**WHAT YOU HAVE TO DO:** From the line with "Lemma read_bytes_mono h" through the line with "intros Hs. unfold c_string.", repeat the entries verbatim, both end lines included, and add nothing.

==== AVAILABLE RECORDS ====

(* ===== verification/RtStringFacts.v ===== *)
(** * RtStringFacts: what the string functions compute.

    [holds] says which bytes a Goo string stands for, [c_string] which a C string does.  A
    function allocates fresh blocks and changes no other, [h ⊆ h']; so strings made earlier keep
    their bytes.  The allocator is any that hands out fresh blocks and does not run out. *)
From Stdlib Require Import ZArith Lia Bool Ascii String.
From stdpp Require Import base list gmap strings pretty.
From S2P Require Import Prelude Numeral Utf8 RtSlice RtString.
Local Open Scope Z_scope.
Local Open Scope goo_scope.

(** ** Reading *)
Lemma written_some v : written (map Some v) = Value v.
Proof. induction v as [|z v IH]; [done|]. cbn. by rewrite IH. Qed.

Lemma until_nul_some v cs : Forall (fun z => z <> 0) v -> until_nul (map Some v ++ Some 0 :: cs) = Value v.
Proof.
  induction 1 as [|z v Hz _ IH]; [done|]. cbn. destruct (Z.eqb_spec z 0); [done|]. by rewrite IH.
Qed.

Lemma load_bytes_mono h h' p n cs : h ⊆ h' -> load_bytes h p n = Value cs -> load_bytes h' p n = Value cs.
Proof.
  intros Hs. unfold load_bytes. destruct (n =? 0); [done|]. destruct p as [| |b off]; try done.
  destruct (h !! b) as [bs|] eqn:E; [|done]. by rewrite (lookup_weaken _ _ _ _ E Hs).
Qed.

Lemma read_bytes_mono h h' p n v : h ⊆ h' -> read_bytes h p n = Value v -> read_bytes h' p n = Value v.
Proof.
  intros Hs H. unfold read_bytes in *. destruct (load_bytes h p n) as [cs| | |] eqn:E; try done.
  by rewrite (load_bytes_mono _ _ _ _ _ Hs E).
Qed.

Lemma c_string_mono h h' p v : h ⊆ h' -> c_string h p = Value v -> c_string h' p = Value v.
Proof.
  intros Hs. unfold c_string. destruct p as [| |b off]; try done.
  destruct (h !! b) as [bs|] eqn:E; [|done]. by rewrite (lookup_weaken _ _ _ _ E Hs).
Qed.

(** A Goo string stands for the bytes [v]. *)
Definition holds (h : heap) (s : goo_string) (v : list Z) : Prop :=
  str_length s = Z.of_nat (List.length v) /\
  (v <> [] -> is_null (str_data s) = false /\ read_bytes h (str_data s) (str_length s) = Value v).

Lemma holds_mono h h' s v : h ⊆ h' -> holds h s v -> holds h' s v.
Proof.
  intros Hs [Hl Hr]. split; [done|]. intros Hv. destruct (Hr Hv) as [Hn Hb].
  split; [done|]. by eapply read_bytes_mono.
Qed.

Lemma holds_nothing h : holds h no_string [].
Proof. by split. Qed.

Lemma holds_read h s v : holds h s v -> read_bytes h (str_data s) (str_length s) = Value v.
Proof.
  intros [Hl Hr]. destruct v as [|z v]; [|by apply Hr].
  unfold read_bytes, load_bytes. by rewrite Hl.
Qed.

Lemma holds_empty h s v : holds h s v -> empty_string s = bool_decide (v = []).
Proof.
  intros [Hl Hr]. unfold empty_string. rewrite Hl. destruct v as [|z v].
  - by rewrite orb_true_r.
  - destruct (Hr ltac:(done)) as [-> _]. done.
Qed.

(** A block that holds [v] and a NUL. *)
Definition text_block (v : list Z) : list cell := map Some v ++ [Some 0].

Lemma text_block_length v : List.length (text_block v) = S (List.length v).
Proof. unfold text_block. rewrite length_app, length_map. cbn. lia. Qed.

Lemma read_text h b v : h !! b = Some (text_block v) ->
  read_bytes h (At b 0) (Z.of_nat (List.length v)) = Value v.
Proof.
  intros H. unfold read_bytes, load_bytes. destruct (Z.eqb_spec (Z.of_nat (List.length v)) 0) as [E|E].
  - by destruct v.
  - rewrite H, text_block_length. zcases. cbn -[text_block].
    rewrite Nat2Z.id, drop_0. unfold text_block. rewrite <- (length_map Some v), take_app_length.
    apply written_some.
Qed.

Lemma c_string_text h b v : h !! b = Some (text_block v) -> Forall (fun z => z <> 0) v ->
  c_string h (At b 0) = Value v.
Proof. intros H Hv. unfold c_string. rewrite H. cbn -[text_block]. by apply until_nul_some. Qed.

Lemma holds_text h b v : h !! b = Some (text_block v) ->
  holds h (mkString (At b 0) (Z.of_nat (List.length v))) v.
Proof. intros H. split; [done|]. intros _. split; [done|]. by apply read_text. Qed.

(** ** Allocation *)
Section specs.
Context (place : heap -> option nat -> Z -> option nat) (Hfair : fair_place place).
Context (Hmemory : forall h n, is_Some (place h None n)).

(** Sizes of real memory. *)
Definition fits (v : list Z) : Prop := Z.of_nat (List.length v) < 2 ^ 62.

Lemma alloc_fresh h n : 0 < n < 2 ^ 63 -> exists b, h !! b = None /\
  alloc_block place h n = Value (At b 0, <[b := replicate (Z.to_nat n) None]> h).
Proof.
  intros Hn. unfold alloc_block. destruct (Z.eqb_spec n 0); [lia|].
  destruct (Z.ltb_spec (SIZE_MAX - Arc.GOO_OBJ_HEADER_SIZE) n) as [Hl|_];
    [unfold SIZE_MAX, Arc.GOO_OBJ_HEADER_SIZE in Hl; lia|].
  destruct (Hmemory h n) as [b Hb]. rewrite Hb.
  exists b. split; [|done]. destruct (Hfair _ _ _ _ Hb) as [|[=]]. done.
Qed.

(** Writing piece by piece into a fresh block. *)
Definition filled (n : nat) (v : list Z) : list cell := map Some v ++ replicate (n - List.length v) None.

Lemma store_filled h b n v u : h !! b = Some (filled n v) -> (List.length v + List.length u <= n)%nat ->
  store_bytes h (At b (Z.of_nat (List.length v))) (map Some u) = Value (<[b := filled n (v ++ u)]> h).
Proof.
  intros Hb Hfit. destruct u as [|z u].
  - cbn. by rewrite app_nil_r, insert_id.
  - rewrite (store_ok h b (filled n v)); [|done|lia|cbn; lia|].
    + do 2 f_equal. rewrite Nat2Z.id. unfold splice, filled.
      rewrite <- (length_map Some v) at 1. rewrite take_app_length, map_app, <- app_assoc. f_equal.
      rewrite !length_map, length_app. f_equal.
      rewrite drop_app_ge by (rewrite length_map; lia). rewrite drop_replicate, length_map. f_equal. lia.
    + unfold filled. rewrite length_app, !length_map, length_replicate. lia.
Qed.

Lemma filled_whole v : filled (S (List.length v)) (v ++ [0]) = text_block v.
Proof. unfold filled, text_block. rewrite length_app, map_app. cbn.
  replace (S (List.length v) - (List.length v + 1))%nat with 0%nat by lia. by rewrite app_nil_r. Qed.

Lemma copy_out_spec h v : fits v -> exists b, h !! b = None /\
  copy_out place h v = Value (At b 0, <[b := text_block v]> h).
Proof.
  intros Hv. unfold fits in Hv. unfold copy_out. rewrite wrap_small by lia.
  destruct (alloc_fresh h (Z.of_nat (List.length v) + 1)) as (b & Hb & E); [lia|].
  exists b. split; [done|]. rewrite E. cbn [rbind].
  replace (Z.to_nat (Z.of_nat (List.length v) + 1)) with (S (List.length v)) by lia.
  set (n := S (List.length v)).
  pose proof (store_filled (<[b := replicate n None]> h) b n [] v) as S1. cbn [List.length app] in S1.
  change (Z.of_nat 0) with 0 in S1.
  rewrite S1; [|by rewrite lookup_insert_eq; f_equal; unfold filled; cbn; rewrite Nat.sub_0_r|unfold n; lia].
  cbn [rbind shift]. rewrite insert_insert_eq, Z.add_0_l.
  pose proof (store_filled (<[b := filled n v]> h) b n v [0]) as S2. cbn [map] in S2.
  rewrite S2; [|by rewrite lookup_insert_eq|cbn; unfold n; lia].
  cbn [rbind]. rewrite insert_insert_eq. unfold n. by rewrite filled_whole.
Qed.

(** What a function that makes a string gives back. *)
Definition Makes (h : heap) (r : run (goo_string * heap)) (v : list Z) : Prop :=
  exists s h', r = Value (s, h') /\ h ⊆ h' /\ holds h' s v.

Lemma makes_copy h v : fits v ->
  Makes h (run* (p, h1) := copy_out place h v in Value (mkString p (Z.of_nat (List.length v)), h1)) v.
Proof.
  intros Hv. destruct (copy_out_spec h v Hv) as (b & Hb & E). rewrite E. cbn [rbind].
  do 2 eexists. split; [done|]. split; [by apply insert_subseteq|].
  apply holds_text. by rewrite lookup_insert_eq.
Qed.

Lemma makes_buffer h v : fits v -> Makes h (string_of_buffer place h v) v.
Proof.
  intros Hv. destruct v as [|z v].
  - do 2 eexists. split; [done|]. split; [done|apply holds_nothing].
  - exact (makes_copy h (z :: v) Hv).
Qed.

Lemma makes_with_length h p n v : is_null p = false -> read_bytes h p n = Value v ->
  n = Z.of_nat (List.length v) -> fits v -> Makes h (goo_string_new_with_length place h p n) v.
Proof.
  intros Hp Hr -> Hv. unfold goo_string_new_with_length. rewrite Hp. cbn [orb].
  destruct (Z.eqb_spec (Z.of_nat (List.length v)) 0).
  - destruct v; [|done]. do 2 eexists. split; [done|]. split; [done|apply holds_nothing].
  - rewrite Hr. cbn [rbind]. by apply makes_buffer.
Qed.

Lemma until_nul_prefix cs v : until_nul cs = Value v -> exists rest, cs = map Some v ++ Some 0 :: rest.
Proof.
  revert v. induction cs as [|[z|] cs IH]; intros v H; try done. cbn in H.
  destruct (Z.eqb_spec z 0) as [->|].
  - injection H as <-. by exists cs.
  - destruct (until_nul cs) as [w| | |]; try done. injection H as <-.
    destruct (IH w eq_refl) as [rest ->]. by exists rest.
Qed.

Lemma c_string_no_nul h p v : c_string h p = Value v -> Forall (fun z => z <> 0) v.
Proof.
  unfold c_string. destruct p as [| |b off]; try done. destruct (h !! b) as [bs|]; [|done].
  destruct (0 <=? off); [|done]. generalize (drop (Z.to_nat off) bs). intros cs. revert v.
  induction cs as [|[z|] cs IH]; intros v H; try done. cbn in H.
  destruct (Z.eqb_spec z 0) as [->|]; [by injection H as <-|].
  destruct (until_nul cs) as [w| | |]; try done. injection H as <-. constructor; eauto.
Qed.

(** The cells of a C string, from any of its bytes. *)
Lemma c_string_block h p v : c_string h p = Value v -> exists b off bs rest,
  p = At b (Z.of_nat off) /\ h !! b = Some bs /\ drop off bs = map Some v ++ Some 0 :: rest.
Proof.
  unfold c_string. destruct p as [| |b off]; try done. destruct (h !! b) as [bs|] eqn:E; [|done].
  destruct (Z.leb_spec 0 off) as [Ho|_]; [|done]. intros H. apply until_nul_prefix in H as [rest Hr].
  exists b, (Z.to_nat off), bs, rest. rewrite Z2Nat.id by done. done.
Qed.

Lemma c_string_null h p v : c_string h p = Value v -> is_null p = false.
Proof. by destruct p. Qed.

(** Reading a part of a C string, and going on in the middle of it. *)
Lemma c_string_part h p v i n : c_string h p = Value v -> (i + n <= List.length v)%nat ->
  read_bytes h (shift p (Z.of_nat i)) (Z.of_nat n) = Value (take n (drop i v)).
Proof.
  intros H Hin. destruct (c_string_block h p v H) as (b & off & bs & rest & -> & Hb & Hd).
  unfold read_bytes, load_bytes. cbn [shift].
  destruct (Z.eqb_spec (Z.of_nat n) 0) as [E|E]; [by replace n with 0%nat by lia|].
  rewrite Hb. assert (List.length bs = (off + List.length v + S (List.length rest))%nat) as Hl.
  { apply (f_equal List.length) in Hd. rewrite length_drop, length_app, length_map in Hd. cbn in Hd. lia. }
  destruct (Z.leb_spec 0 (Z.of_nat off + Z.of_nat i)); [|lia].
  destruct (Z.leb_spec (Z.of_nat off + Z.of_nat i + Z.of_nat n) (Z.of_nat (List.length bs))); [|lia].
  cbn [andb rbind]. replace (Z.to_nat (Z.of_nat off + Z.of_nat i)) with (off + i)%nat by lia.
  rewrite Nat2Z.id, <- drop_drop, Hd, drop_app_le by (rewrite length_map; lia).
  rewrite take_app_le by (rewrite length_drop, length_map; lia).
  change (map Some v) with (Some <$> v). rewrite <- fmap_drop, <- fmap_take. apply written_some.
Qed.

Lemma c_string_shift h p v i : c_string h p = Value v -> (i <= List.length v)%nat ->
  c_string h (shift p (Z.of_nat i)) = Value (drop i v).
Proof.
  intros H Hi. pose proof (c_string_no_nul h p v H) as Hn.
  destruct (c_string_block h p v H) as (b & off & bs & rest & -> & Hb & Hd).
  unfold c_string. cbn [shift]. rewrite Hb. destruct (Z.leb_spec 0 (Z.of_nat off + Z.of_nat i)); [|lia].
  replace (Z.to_nat (Z.of_nat off + Z.of_nat i)) with (off + i)%nat by lia.
  rewrite <- drop_drop, Hd, drop_app_le by (rewrite length_map; lia).
  change (map Some v) with (Some <$> v). rewrite <- fmap_drop. apply until_nul_some.
  by apply Forall_drop.
Qed.

Lemma c_string_read h p v : c_string h p = Value v ->
  read_bytes h p (Z.of_nat (List.length v)) = Value v.
Proof.
  intros H. pose proof (c_string_part h p v 0 (List.length v) H ltac:(lia)) as E.
  rewrite drop_0, firstn_all in E. rewrite <- E. f_equal.
  destruct (c_string_block h p v H) as (b & off & _ & _ & -> & _). cbn. f_equal. lia.
Qed.

Lemma makes_new h p v : c_string h p = Value v -> fits v -> Makes h (goo_string_new place h p) v.
Proof.
  intros H Hv. unfold goo_string_new, c_strlen. rewrite (c_string_null _ _ _ H), H. cbn [rbind].
  apply makes_with_length; [by eapply c_string_null|by apply c_string_read|done|done].
Qed.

====

**RESULT OF THIS EXERCISE:**
Lemma read_bytes_mono h h' p n v : h ⊆ h' -> read_bytes h p n = Value v -> read_bytes h' p n = Value v.
Proof.
  intros Hs H. unfold read_bytes in *. destruct (load_bytes h p n) as [cs| | |] eqn:E; try done.
  by rewrite (load_bytes_mono _ _ _ _ _ Hs E).
Qed.

Lemma c_string_mono h h' p v : h ⊆ h' -> c_string h p = Value v -> c_string h' p = Value v.
Proof.
  intros Hs. unfold c_string. destruct p as [| |b off]; try done.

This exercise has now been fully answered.